A yeast cell introduced into an aqueous solution of glucose and ammonium salts will use the nutrients for biosynthesis and growth under suitable environmental conditions such as pH and temperature. If, alongside ammonium salts, amino acids were supplied, the yeast cells would stop absorbing the ammonium salt and instead utilize the supplied ‘readymade’ substrate.
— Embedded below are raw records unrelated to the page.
(** C5. When the version query fails ([convert] cannot be started, or it
    returns a non-zero status), and when [public/favicon.svg] is absent,
    the process exits with status 1, the version query is the only
    external command ever started (no conversion), and, the version query
    writing no file, the file system is left as it was. *)
Theorem no_output_without_capability_or_source (w : World) :
  version_query_read_only →
  spawn probe_cmd w = ENOENT
  ∨ (∃ (rc : Z) (w1 : World), spawn probe_cmd w = Exited rc w1 ∧ rc ≠ 0)
  ∨ files w !! "public/favicon.svg" = None →
  exit_status (run w).1 = 1
  ∧ map ev_cmd (spawned (run w).2) = [probe_cmd]
  ∧ files (world (run w).2) = files w.
Proof.
  intros Hro Hcase.
  assert (∃ st w1, observe (run w) = ([Event probe_cmd st], w1, 1)
                   ∧ files w1 = files w) as (st & w1 & Hobs & Hfiles).
  { destruct (spawn probe_cmd w) as [|rc w1] eqn:Hsp.
    { exists None, w. by rewrite run_probe_not_found. }
    destruct (decide (rc = 0)) as [->|Hrc].
    - destruct Hcase as [?|[(rc & w1' & ? & ?)|Habs]]; [done|congruence|].
      exists (Some 0), w1. split; [|by eapply Hro].
      apply run_source_absent; [done|]. by rewrite (Hro _ _ _ Hsp).
    - exists (Some rc), w1. split; [|by eapply Hro].
      by apply run_probe_nonzero. }
  destruct (observe_inv _ _ _ _ Hobs) as (-> & -> & ->). done.
Qed.

(** C6. The conversion of the [k]-th target dimension [N], whenever it is
    started, is started with exactly the argument list
    [convert -background none -density 300 -resize NxN public/favicon.svg
    public/favicon-NxN.png]; and the loop body starts that argument list
    for any integer it is given. *)
Theorem conversion_argument_list (w : World) :
  (∀ (k : nat) (N : Z) (e : event),
     target_dimensions !! k = Some N →
     spawned (run w).2 !! S k = Some e →
     ev_cmd e =
       ["convert"; "-background"; "none"; "-density"; "300"; "-resize";
        str N +:+ "x" +:+ str N; "public/favicon.svg";
        "public/favicon-" +:+ str N +:+ "x" +:+ str N +:+ ".png"])
  ∧ (∀ (size : Z) (s : State World),
       ∃ st : option Z,
         spawned (generate_size size s).2 =
           spawned s ++
           [Event ["convert"; "-background"; "none"; "-density"; "300";
                   "-resize"; str size +:+ "x" +:+ str size;
                   "public/favicon.svg";
                   "public/favicon-" +:+ str size +:+ "x" +:+ str size +:+ ".png"]
              st]).
Proof.
  split.
  - intros k N e Hk He. apply run_log_lookup in He.
    change ((map conversion_cmd target_dimensions ++ [container_cmd]) !! k
            = Some (ev_cmd e)) in He.
    destruct (decide (k < 4)%nat) as [Hlt|Hge].
    + rewrite lookup_app_l in He by done.
      change (map conversion_cmd ?l) with (conversion_cmd <$> l) in He.
      rewrite list_lookup_fmap, Hk in He. by injection He as <-.
    + apply lookup_lt_Some in Hk. simpl in Hk. lia.
  - intros size s. rewrite generate_size_guarded, guarded_spec.
    destruct (spawn _ (world s)) as [|rc w']; [by eexists|].
    destruct (rc =? 0); by eexists.
Qed.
If a starch-utilizing yeast was supplied nothing but starch and ammonium salts, it would secrete extracellular enzyme(s) to breakdown the starch to sugars. These sugars would then be absorbed and would be used with ammonium salts for biosynthetic activities. The organism is not only able to ‘decide’ when to manufacture and secrete certain enzymes to enable it to utilize materials in the environment, but it is able to decide to stop the synthesis of certain compounds if they are supplied to it. Therefore, knowledge of these regulatory mechanisms and biosynthetic pathways is essential to enable the industrial microbiologist to derange and disorganize them so that the organism will overproduce desired materials. This chapter presents regulatory mechanisms for primary and secondary metabolic products through enzyme regulation, substrate induction, catabolite regulation, feedback regulation, permeability control, derangement or bypassing of regulatory mechanisms.